**EXERCISE DETAILS:**
Each record should be copied exactly, and none of them omitted.

(Stored items)
(* ===== verification/Chars.v ===== *)
(** * Character classes and keyword reading of [scanner.c]

    The character predicates are the [static inline] functions of the
    scanner; [read_ascii_keyword] fills a caller's buffer with lower-cased
    letters.  [read_ascii_keyword_spec] gives its result on every input and
    shows that it stays within any buffer larger than its capacity. *)

From S2P Require Import Prelude.
From S2P Require Import Lexer.

Definition is_ascii_letter (c : Z) : bool :=
  (c! "a" <=? c) && (c <=? c! "z") || (c! "A" <=? c) && (c <=? c! "Z").

Definition is_identifier_start (c : Z) : bool :=
  is_ascii_letter c || (c =? c! "_").

Definition is_identifier_continue (c : Z) : bool :=
  is_identifier_start c || (c! "0" <=? c) && (c <=? c! "9") || (c =? c! "$").

Definition is_space_or_newline (c : Z) : bool :=
  (c =? c! " ") || (c =? TAB) || (c =? CR) || (c =? LF).

Definition is_blank (c : Z) : bool := (c =? c! " ") || (c =? TAB).

(** Arithmetic about the predicates: [lia] decides it once they are unfolded. *)
Ltac char_lia :=
  unfold is_identifier_continue, is_identifier_start, is_ascii_letter,
    is_space_or_newline, is_blank, tolower in *;
  repeat match goal with
  | |- context [if ?b then _ else _] => destruct b eqn:?
  | H : context [if ?b then _ else _] |- _ => destruct b eqn:?
  end; lia.

Lemma is_identifier_continue_ascii c :
  is_identifier_continue c = true → 0 < c < 128.
Proof. char_lia. Qed.

Lemma is_ascii_letter_continue c :
  is_ascii_letter c = true → is_identifier_continue c = true.
Proof. unfold is_identifier_continue, is_identifier_start. by intros ->. Qed.

Lemma is_ascii_letter_tolower c :
  is_ascii_letter (tolower c) = is_ascii_letter c.
Proof. char_lia. Qed.

Lemma is_identifier_start_tolower c :
  is_identifier_start (tolower c) = is_identifier_start c.
Proof. char_lia. Qed.

Lemma is_identifier_continue_tolower c :
  is_identifier_continue (tolower c) = is_identifier_continue c.
Proof. char_lia. Qed.

(** The byte [scan_word_token] stores for an identifier character is its
    lower-case form: the casts lose nothing on ASCII input. *)
Lemma stored_char c :
  is_identifier_continue c = true →
  to_char (if is_ascii_letter c then tolower (to_uchar c) else c) = tolower c.
Proof.
  intros Hc. pose proof (is_identifier_continue_ascii c Hc).
  unfold to_uchar. rewrite Z.mod_small by lia.
  destruct (is_ascii_letter c) eqn:E.
  - apply to_char_ascii. char_lia.
  - rewrite to_char_ascii by lia. char_lia.
Qed.

Section keyword.
Context `{TSLexer L}.

Fixpoint read_ascii_keyword_loop (fuel : nat) (l : L) (buf : list Z)
    (cap len : nat) : res (list Z * nat * L) :=
  match fuel with
  | O => OutOfFuel
  | S f =>
    if (len <? cap)%nat && is_ascii_letter (lookahead l) then
      buf' ← buf_write buf len (to_char (tolower (to_uchar (lookahead l))));
      read_ascii_keyword_loop f (advance false l) buf' cap (S len)
    else Ret (buf, len, l)
  end.

(** The loop runs at most [cap] times, so its fuel does not depend on the
    input. *)
Definition read_ascii_keyword (l : L) (buf : list Z) (cap : nat)
    : res (list Z * nat * L) :=
  read_ascii_keyword_loop (S cap) l buf cap 0.
End keyword.

(** The letters [read_ascii_keyword] reads from [cs]. *)
Definition keyword_of (cap : nat) (cs : list Z) : list Z :=
  tolower <$> take (min cap (span_len is_ascii_letter cs)) cs.

Lemma keyword_of_length cap cs :
  length (keyword_of cap cs) = min cap (span_len is_ascii_letter cs).
Proof.
  unfold keyword_of. rewrite length_fmap, length_take.
  pose proof (span_len_le is_ascii_letter cs). lia.
Qed.

Lemma keyword_of_S cap c cs :
  is_ascii_letter c = true →
  keyword_of (S cap) (c :: cs) = tolower c :: keyword_of cap cs.
Proof. intros Hc. unfold keyword_of. simpl. by rewrite Hc. Qed.

Lemma keyword_of_stop cap cs :
  is_ascii_letter (peek cs) = false → keyword_of cap cs = [].
Proof.
  intros Hc. unfold keyword_of. destruct cs as [|c cs]; simpl in *.
  - by rewrite take_nil.
  - by rewrite Hc, Nat.min_0_r.
Qed.

Section keyword_laws.
Context `{TSLexerOk L}.

Lemma read_ascii_keyword_loop_spec n ws fuel l cap :
  (length ws ≤ cap)%nat → (cap < n)%nat → (cap < fuel + length ws)%nat →
  read_ascii_keyword_loop fuel l (padded n ws) cap (length ws)
  = let kw := keyword_of (cap - length ws) (rest l) in
    Ret (padded n (ws ++ kw), length (ws ++ kw), advs (length kw) l).
Proof.
  intros Hws Hn. revert ws l Hws.
  induction fuel as [|f IH]; intros ws l Hws Hf; [lia|]. cbn zeta.
  simpl. rewrite lookahead_rest.
  destruct (Nat.ltb_spec (length ws) cap) as [Hlt|Hge]; simpl.
  - destruct (is_ascii_letter (peek (rest l))) eqn:Hc; simpl.
    + destruct (rest l) as [|c cs] eqn:E; simpl in Hc; [done|]. simpl peek.
      rewrite buf_write_padded, res_bind_ret by lia.
      pose proof (is_identifier_continue_ascii _ (is_ascii_letter_continue _ Hc)).
      pose proof (stored_char _ (is_ascii_letter_continue _ Hc)) as Hs.
      rewrite Hc in Hs. rewrite Hs.
      replace (S (length ws)) with (length (ws ++ [tolower c]))
        by (rewrite length_app; simpl; lia).
      rewrite IH by (rewrite length_app; simpl; lia). cbn zeta.
      rewrite rest_advance, E. simpl tail. rewrite length_app. simpl length.
      replace (cap - length ws)%nat with (S (cap - (length ws + 1)))%nat by lia.
      rewrite keyword_of_S by done.
      by rewrite <- (assoc_L (++)).
    + rewrite keyword_of_stop by done. by rewrite app_nil_r.
  - replace (cap - length ws)%nat with 0%nat by lia.
    replace (keyword_of 0 (rest l)) with (@nil Z) by done.
    by rewrite app_nil_r.
Qed.

Lemma read_ascii_keyword_spec n l cap :
  (cap < n)%nat →
  read_ascii_keyword l (padded n []) cap
  = let kw := keyword_of cap (rest l) in
    Ret (padded n kw, length kw, advs (length kw) l).
Proof.
  intros Hn. unfold read_ascii_keyword.
  pose proof (read_ascii_keyword_loop_spec n [] (S cap) l cap) as Hs.
  simpl length in Hs. rewrite Hs by lia. cbn zeta. by rewrite Nat.sub_0_r.
Qed.
End keyword_laws.

(** [memcmp] against a filled buffer, guarded by the length test, is equality
    with the text. *)
Lemma memcmp_padded n t w :
  (length t =? length w)%nat && memcmp_eq t (padded n w) (length w)
  = bool_decide (t = w).
Proof.
  unfold memcmp_eq. rewrite take_padded.
  destruct (Nat.eqb_spec (length t) (length w)) as [Hl|Hl]; simpl.
  - rewrite <- Hl, firstn_all. done.
  - symmetry. apply bool_decide_eq_false. congruence.
Qed.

**SOLVED EXERCISE:**
(* ===== verification/Chars.v ===== *)
(** * Character classes and keyword reading of [scanner.c]

    The character predicates are the [static inline] functions of the
    scanner; [read_ascii_keyword] fills a caller's buffer with lower-cased
    letters.  [read_ascii_keyword_spec] gives its result on every input and
    shows that it stays within any buffer larger than its capacity. *)

From S2P Require Import Prelude.
From S2P Require Import Lexer.

Definition is_ascii_letter (c : Z) : bool :=
  (c! "a" <=? c) && (c <=? c! "z") || (c! "A" <=? c) && (c <=? c! "Z").

Definition is_identifier_start (c : Z) : bool :=
  is_ascii_letter c || (c =? c! "_").

Definition is_identifier_continue (c : Z) : bool :=
  is_identifier_start c || (c! "0" <=? c) && (c <=? c! "9") || (c =? c! "$").

Definition is_space_or_newline (c : Z) : bool :=
  (c =? c! " ") || (c =? TAB) || (c =? CR) || (c =? LF).

Definition is_blank (c : Z) : bool := (c =? c! " ") || (c =? TAB).

(** Arithmetic about the predicates: [lia] decides it once they are unfolded. *)
Ltac char_lia :=
  unfold is_identifier_continue, is_identifier_start, is_ascii_letter,
    is_space_or_newline, is_blank, tolower in *;
  repeat match goal with
  | |- context [if ?b then _ else _] => destruct b eqn:?
  | H : context [if ?b then _ else _] |- _ => destruct b eqn:?
  end; lia.

Lemma is_identifier_continue_ascii c :
  is_identifier_continue c = true → 0 < c < 128.
Proof. char_lia. Qed.

Lemma is_ascii_letter_continue c :
  is_ascii_letter c = true → is_identifier_continue c = true.
Proof. unfold is_identifier_continue, is_identifier_start. by intros ->. Qed.

Lemma is_ascii_letter_tolower c :
  is_ascii_letter (tolower c) = is_ascii_letter c.
Proof. char_lia. Qed.

Lemma is_identifier_start_tolower c :
  is_identifier_start (tolower c) = is_identifier_start c.
Proof. char_lia. Qed.

Lemma is_identifier_continue_tolower c :
  is_identifier_continue (tolower c) = is_identifier_continue c.
Proof. char_lia. Qed.

(** The byte [scan_word_token] stores for an identifier character is its
    lower-case form: the casts lose nothing on ASCII input. *)
Lemma stored_char c :
  is_identifier_continue c = true →
  to_char (if is_ascii_letter c then tolower (to_uchar c) else c) = tolower c.
Proof.
  intros Hc. pose proof (is_identifier_continue_ascii c Hc).
  unfold to_uchar. rewrite Z.mod_small by lia.
  destruct (is_ascii_letter c) eqn:E.
  - apply to_char_ascii. char_lia.
  - rewrite to_char_ascii by lia. char_lia.
Qed.

Section keyword.
Context `{TSLexer L}.

Fixpoint read_ascii_keyword_loop (fuel : nat) (l : L) (buf : list Z)
    (cap len : nat) : res (list Z * nat * L) :=
  match fuel with
  | O => OutOfFuel
  | S f =>
    if (len <? cap)%nat && is_ascii_letter (lookahead l) then
      buf' ← buf_write buf len (to_char (tolower (to_uchar (lookahead l))));
      read_ascii_keyword_loop f (advance false l) buf' cap (S len)
    else Ret (buf, len, l)
  end.

(** The loop runs at most [cap] times, so its fuel does not depend on the
    input. *)
Definition read_ascii_keyword (l : L) (buf : list Z) (cap : nat)
    : res (list Z * nat * L) :=
  read_ascii_keyword_loop (S cap) l buf cap 0.
End keyword.

(** The letters [read_ascii_keyword] reads from [cs]. *)
Definition keyword_of (cap : nat) (cs : list Z) : list Z :=
  tolower <$> take (min cap (span_len is_ascii_letter cs)) cs.

Lemma keyword_of_length cap cs :
  length (keyword_of cap cs) = min cap (span_len is_ascii_letter cs).
Proof.
  unfold keyword_of. rewrite length_fmap, length_take.
  pose proof (span_len_le is_ascii_letter cs). lia.
Qed.

Lemma keyword_of_S cap c cs :
  is_ascii_letter c = true →
  keyword_of (S cap) (c :: cs) = tolower c :: keyword_of cap cs.
Proof. intros Hc. unfold keyword_of. simpl. by rewrite Hc. Qed.

Lemma keyword_of_stop cap cs :
  is_ascii_letter (peek cs) = false → keyword_of cap cs = [].
Proof.
  intros Hc. unfold keyword_of. destruct cs as [|c cs]; simpl in *.
  - by rewrite take_nil.
  - by rewrite Hc, Nat.min_0_r.
Qed.

Section keyword_laws.
Context `{TSLexerOk L}.

Lemma read_ascii_keyword_loop_spec n ws fuel l cap :
  (length ws ≤ cap)%nat → (cap < n)%nat → (cap < fuel + length ws)%nat →
  read_ascii_keyword_loop fuel l (padded n ws) cap (length ws)
  = let kw := keyword_of (cap - length ws) (rest l) in
    Ret (padded n (ws ++ kw), length (ws ++ kw), advs (length kw) l).
Proof.
  intros Hws Hn. revert ws l Hws.
  induction fuel as [|f IH]; intros ws l Hws Hf; [lia|]. cbn zeta.
  simpl. rewrite lookahead_rest.
  destruct (Nat.ltb_spec (length ws) cap) as [Hlt|Hge]; simpl.
  - destruct (is_ascii_letter (peek (rest l))) eqn:Hc; simpl.
    + destruct (rest l) as [|c cs] eqn:E; simpl in Hc; [done|]. simpl peek.
      rewrite buf_write_padded, res_bind_ret by lia.
      pose proof (is_identifier_continue_ascii _ (is_ascii_letter_continue _ Hc)).
      pose proof (stored_char _ (is_ascii_letter_continue _ Hc)) as Hs.
      rewrite Hc in Hs. rewrite Hs.
      replace (S (length ws)) with (length (ws ++ [tolower c]))
        by (rewrite length_app; simpl; lia).
      rewrite IH by (rewrite length_app; simpl; lia). cbn zeta.
      rewrite rest_advance, E. simpl tail. rewrite length_app. simpl length.
      replace (cap - length ws)%nat with (S (cap - (length ws + 1)))%nat by lia.
      rewrite keyword_of_S by done.
      by rewrite <- (assoc_L (++)).
    + rewrite keyword_of_stop by done. by rewrite app_nil_r.
  - replace (cap - length ws)%nat with 0%nat by lia.
    replace (keyword_of 0 (rest l)) with (@nil Z) by done.
    by rewrite app_nil_r.
Qed.

Lemma read_ascii_keyword_spec n l cap :
  (cap < n)%nat →
  read_ascii_keyword l (padded n []) cap
  = let kw := keyword_of cap (rest l) in
    Ret (padded n kw, length kw, advs (length kw) l).
Proof.
  intros Hn. unfold read_ascii_keyword.
  pose proof (read_ascii_keyword_loop_spec n [] (S cap) l cap) as Hs.
  simpl length in Hs. rewrite Hs by lia. cbn zeta. by rewrite Nat.sub_0_r.
Qed.
End keyword_laws.

(** [memcmp] against a filled buffer, guarded by the length test, is equality
    with the text. *)
Lemma memcmp_padded n t w :
  (length t =? length w)%nat && memcmp_eq t (padded n w) (length w)
  = bool_decide (t = w).
Proof.
  unfold memcmp_eq. rewrite take_padded.
  destruct (Nat.eqb_spec (length t) (length w)) as [Hl|Hl]; simpl.
  - rewrite <- Hl, firstn_all. done.
  - symmetry. apply bool_decide_eq_false. congruence.
Qed.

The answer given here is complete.